Israeli Housing Settlements Trump Peace Settlements

by Pat Ryan

If you think the two-state solution is the annual meeting between the Tennessee Volunteers and the Florida Gators on the gridiron or that a settlement is something a Tiger Woods mistress is seeking then you should read on. This week your Vice President was in Israel to talk about America’s relationship with it, about regional challenges like Iran’s quest for nuclear weapons and about the Middle East Peace process.

The pursuit of peace between Israelis and Palestinians and other Arab neighbors, has been a decades-long, tortuous process. It boils down to security for Israel in exchange for return of land. There are other not insignificant issues that have complicated peace talks, for example the right of Palestinian refugees to return to their homes inside Israel, but the main question is the concept of land for peace.

Resolving the land for peace issue has become almost unsolvable since the 1967 war when Israel began building settlements in the Occupied Territories that it captured during the conflict. Those lands, outside the international borders of Israel, have become the new homes for settlers living in about 170 formally established communities of Israeli citizens across the West Bank, homeland of the Palestinians, and the basis for a two-state solution. There are about 300,000 Israelis living in a patchwork of Israeli communities across the Palestinian West Bank, as well as some 200,000 Israelis settled in the captured eastern section of Jerusalem.

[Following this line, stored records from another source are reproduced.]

Lemma opt_duration_spec text dflt :
  match opt_duration text dflt with
  | Some d => duration_parses text ∧ (text = "" → d = dflt) ∧ (text ≠ "" → ParseDuration text = Some d)
  | None => ¬ duration_parses text
  end.
Proof.
  unfold opt_duration, duration_parses. case_bool_decide; [naive_solver|].
  destruct (ParseDuration text); [naive_solver|]. intros [?|[? ?]]; done.
Qed.

Lemma parse_check_actions_spec nm m order :
  (∀ k, k ∈ order ↔ is_Some (m !! k)) →
  match parse_check_actions nm m order with
  | Ok acc => map_Forall (λ _ a, exit_ok a) m ∧ acc = action_of ActionRestart <$> m
  | Err _ => ¬ map_Forall (λ _ a, exit_ok a) m
  end.
Proof.
  intros Hord. unfold parse_check_actions. destruct (foldM _ ∅ order) as [acc|e] eqn:E.
  - assert (H : ∀ k, k ∈ order →
      (∀ a, m !! k = Some a → exit_ok a) ∧ acc !! k = action_of ActionRestart <$> m !! k).
    { refine (foldM_ind _ (λ l acc, ∀ k, k ∈ l →
        (∀ a, m !! k = Some a → exit_ok a) ∧ acc !! k = action_of ActionRestart <$> m !! k) _ _ _ _ _ E).
      { intros k Hk. by apply not_elem_of_nil in Hk. }
      intros l1 k s1 s2 Hk IH Hf k' [Hk'|Hk']%elem_of_app.
      - destruct (IH k' Hk') as [H1 H2]. split; [done|]. destruct (m !! k) as [t|] eqn:Em; [|by simplify_eq].
        pose proof (ParseExitAction_spec t ActionRestart) as Hs.
        destruct (ParseExitAction t ActionRestart) as [a|]; [|done]. destruct Hs as [_ ->]. simplify_eq.
        destruct (decide (k = k')) as [->|]; [by rewrite lookup_insert_eq, Em|by rewrite lookup_insert_ne].
      - apply list_elem_of_singleton in Hk' as ->. apply Hord in Hk as [t Ht]. rewrite Ht in Hf.
        pose proof (ParseExitAction_spec t ActionRestart) as Hs.
        destruct (ParseExitAction t ActionRestart) as [a|]; [|done]. destruct Hs as [Ho ->]. simplify_eq.
        rewrite lookup_insert_eq, Ht. split; [naive_solver|done]. }
    assert (Hdom : ∀ k, (k ∉ order) → acc !! k = None).
    { intros k. refine (foldM_ind _ (λ l acc, (k ∉ l) → acc !! k = None) _ _ _ _ _ E); [done|].
      intros l1 x s1 s2 Hx IH Hf Hn. destruct (m !! x) as [t|]; [|set_solver].
      destruct (ParseExitAction t ActionRestart); [|done]. simplify_eq.
      rewrite lookup_insert_ne by set_solver. set_solver. }
    split.
    + intros k a Hk. eapply H; [apply Hord; eauto|done].
    + apply map_eq. intros k. rewrite lookup_fmap. destruct (decide (k ∈ order)) as [Hk|Hk]; [by apply H|].
      rewrite Hdom by done. destruct (m !! k) eqn:Em; [|done]. exfalso. apply Hk, Hord. eauto.
  - apply foldM_err in E as (l1 & k & l2 & s1 & -> & _ & Hf). intros Hall.
    destruct (m !! k) as [t|] eqn:Em; [|done]. pose proof (ParseExitAction_spec t ActionRestart) as Hs.
    destruct (ParseExitAction t ActionRestart); [done|]. apply Hs. by eapply Hall.
Qed.

Lemma elem_of_keys {A} (m : gmap string A) k : k ∈ (map_to_list m).*1 ↔ is_Some (m !! k).
Proof.
  rewrite list_elem_of_fmap. split.
  - intros ([k' v] & -> & H%elem_of_map_to_list). eauto.
  - intros [v H]. exists (k, v). split; [done|]. by apply elem_of_map_to_list.
Qed.

(** [New] accepts exactly the processes whose schedule (when scheduled),
    stop signal, durations and exit actions are valid, whatever order it walks
    the on-check-failure map in; the service it builds is idle, goes by the
    process's name (or its command), has a non-negative kill delay (ten seconds
    by default), a schedule exactly when it is scheduled, shutdown as default
    exit action, restart as default check action, and positive backoff bounds. *)
Theorem service_new (p : Process) (g : string) :
  match New p g with
  | Ok s =>
      process_ok p ∧ Proc s = p ∧ Name s = (if decide (pName p = "") then pCommand p else pName p) ∧
      running s = false ∧ done s = None ∧ stopped s = false ∧ Pid s = 0%Z ∧
      Enabled s = negb (bool_decide (pStartup p = "disabled")) ∧
      (Scheduled s = true ↔ is_Some (sched s)) ∧
      ParseSignal (pStopSignal p) = Ok (stopSignal s) ∧ (0 ≤ killDelay s)%Z ∧
      (pKillDelay p = "" → killDelay s = (10 * Second)%Z) ∧
      OnSuccess s = action_of ActionShutdown (pOnSuccess p) ∧
      OnFailure s = action_of ActionShutdown (pOnFailure p) ∧
      OnCheckFailure s = action_of ActionRestart <$> pOnCheckFailure p ∧
      (∀ r, r ∈ Requires s ↔ r ∈ pRequires p) ∧
      (0 < delay (backoff s))%Z ∧ (0 < Limit (backoff s))%Z
  | Err _ => ¬ process_ok p
  end.
Proof.
  unfold New, New_in. cbv zeta.
  pose proof (ParseExitAction_spec (pOnSuccess p) ActionShutdown) as HS.
  pose proof (ParseExitAction_spec (pOnFailure p) ActionShutdown) as HF.
  pose proof (opt_duration_spec (pKillDelay p) DefaultKillDelay) as HK.
  pose proof (opt_duration_spec (pBackoffDelay p) 0) as HBD.
  pose proof (opt_duration_spec (pBackoffLimit p) 0) as HBL.
  pose proof (parse_check_actions_spec (process_name p) (pOnCheckFailure p)
    (map_to_list (pOnCheckFailure p)).*1) as HC.
  specialize (HC (elem_of_keys _)).
  destruct (bool_decide_reflect (pStartup p = "scheduled")) as [Hsch|Hsch].
  1: destruct (Cron.Parse (pSchedule p)) as [sc|e] eqn:Hcron;
       [|intros H; pose proof (ok_schedule p H Hsch) as Hs; by rewrite Hcron in Hs].
  all: cbn [err_map mbind result_bind].
  all: destruct (ParseSignal (pStopSignal p)) as [sg|e] eqn:Hsig; cbn [err_map mbind result_bind];
       [|intros H; pose proof (ok_signal p H) as Hs; by rewrite Hsig in Hs].
  all: destruct (opt_duration (pKillDelay p) DefaultKillDelay) as [kd|]; cbn [from_option_err mbind result_bind];
       [|intros H; by apply HK, ok_kill_delay].
  all: destruct HK as (HK1 & HK2 & HK3).
  all: destruct (Z.ltb_spec kd 0) as [Hneg|Hpos];
       [intros H; destruct (decide (pKillDelay p = "")) as [E|E];
         [specialize (HK2 E); unfold DefaultKillDelay, Second in HK2; lia|
          pose proof (ok_kill_positive p H kd (HK3 E) E); lia]|].
  all: destruct (opt_duration (pBackoffDelay p) 0) as [bd|]; cbn [from_option_err mbind result_bind];
       [|intros H; by apply HBD, ok_backoff_delay].
  all: destruct (opt_duration (pBackoffLimit p) 0) as [bl|]; cbn [from_option_err mbind result_bind];
       [|intros H; by apply HBL, ok_backoff_limit].
  all: destruct (parse_check_actions _ _ _) as [cm|]; cbn [mbind result_bind];
       [|intros H; by apply HC, ok_checks].
  all: destruct (ParseExitAction (pOnSuccess p) ActionShutdown) as [as_|]; cbn [err_map mbind result_bind];
       [|intros H; by apply HS, ok_success].
  all: destruct (ParseExitAction (pOnFailure p) ActionShutdown) as [af|]; cbn [err_map mbind result_bind];
       [|intros H; by apply HF, ok_failure].
  all: destruct HC as [HC1 HC2], HS as [HS1 HS2], HF as [HF1 HF2], HBD as [HBD _], HBL as [HBL _].
  all: assert (Hok : process_ok p) by (constructor; try done; intros; simplify_eq; try (by rewrite Hcron);
         rewrite ?Hsig; try done; assert (d = kd) by (apply (inj Some); rewrite <- HK3 by done; done); lia).
  all: cbn; unfold process_name; split_and!; try done.
  all: try (intros r; by rewrite elem_of_list_to_set).
  all: try (unfold Second; case_match; lia).
  all: by case_bool_decide; case_decide.
Qed.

The illegality of these settlements in the eyes of international law, reaffirmed by American policy pronouncements, has been irrefutable. The Fourth Geneva Convention prohibits an occupying power from establishing jurisdiction over occupied territories or transferring part of its population there. The United Nations Security Council in 1967 sought to restore peace to the region through formal resolutions calling for withdrawal of Israeli armed forces from “territories occupied in the recent conflict.” American leaders have reinforced U.S. policy against Israel’s settlements in the Occupied Territories in numerous public statements. The Johnson Administration: “There can be little doubt among [Government of Israel] leaders as to our continuing opposition to any Israeli settlement.” The Ford Administration: “Substantial resettlement of the Israeli civilian population in occupied territories, including East Jerusalem, is illegal..” President Carter: “Our position on the settlements is very clear. We do not think they are legal.” American opposition to settlement building, identified as an obstacle to peace, was consistent in every Administration since. And it is a cornerstone of the U.S. position, agreed to by all of the parties, including Israel in 2007 at Annapolis, supporting a two-state solution — a “Palestinian state that will live side by side with Israel in peace and security” – and serving as the “roadmap” to peace.

Last year the Obama Administration jump-started the peace process, which had slipped to the American foreign policy back-burner in the Bush Administration. One of the first steps was to call for an immediate freeze in settlement activity in the Occupied Territories. Israel’s response was to continue building but apply a political cosmetic. In the West Bank there will be no new construction, said the Israeli government, but we will continue “natural growth” of existing settlements. Meanwhile there was to be no freeze on building for Israeli settlers in Palestinian East Jerusalem. Last year a study by the European Union concluded, “Israeli ‘facts on the ground’ – including new settlements, construction of the barrier, discriminatory housing policies, house demolitions, restrictive permit regime and continued closure of Palestinian institutions – increase Jewish Israeli presence in East Jerusalem, weaken the Palestinian community in the city, impede Palestinian urban development and separate East Jerusalem from the rest of the West Bank.” So much for the pursuit of peace.

In laying the groundwork to the new Administration’s goal of Israeli-Arab peace last year Vice President Biden told Israel’s influential American political advocate, the American Israel Public Affairs Committee, “Israel has to work toward a two-state solution. You’re not going to like my saying this, but not build more settlements, dismantle existing outposts and allow the Palestinians freedom of movement.”

Against this backdrop it therefore was a stunning display of arrogance when – in the midst of Biden’s travels in Israel – it was announced that another 1,600 new homes for Israelis were to be built in Palestinian East Jerusalem. It was such a blatant snub that Biden, after consultations with Washington, made an extraordinary public statement. He condemned the Israeli action, a position rarely undertaken by Washington at all, much less by such a United States Vice President speaking from inside Israel.

So will this be the “final straw” over Israeli intransigence over settlements and a serious pursuit of the roadmap to a resolution with the Palestinians? Probably not. Israel’s influence is too intertwined in the American political fabric for them to worry about the consequences of embarrassing a visiting American Vice President, and showing blatant disinterest in genuine steps toward peace. Israel’s policies are able to withstand the most egregious disregard for U.S. policy and, indeed America’s own, separate strategic interests around the world. The latest episode of Israeli arrogance was just one more piece of evidence for American friends and foes who have long since concluded that Washington, rather than being an “honest broker” for peace in the region, is unable to just say “no,” and mean it, to Israel.

Pat Ryan is a retired sailor and writer. He lives in Cookeville, Tennessee.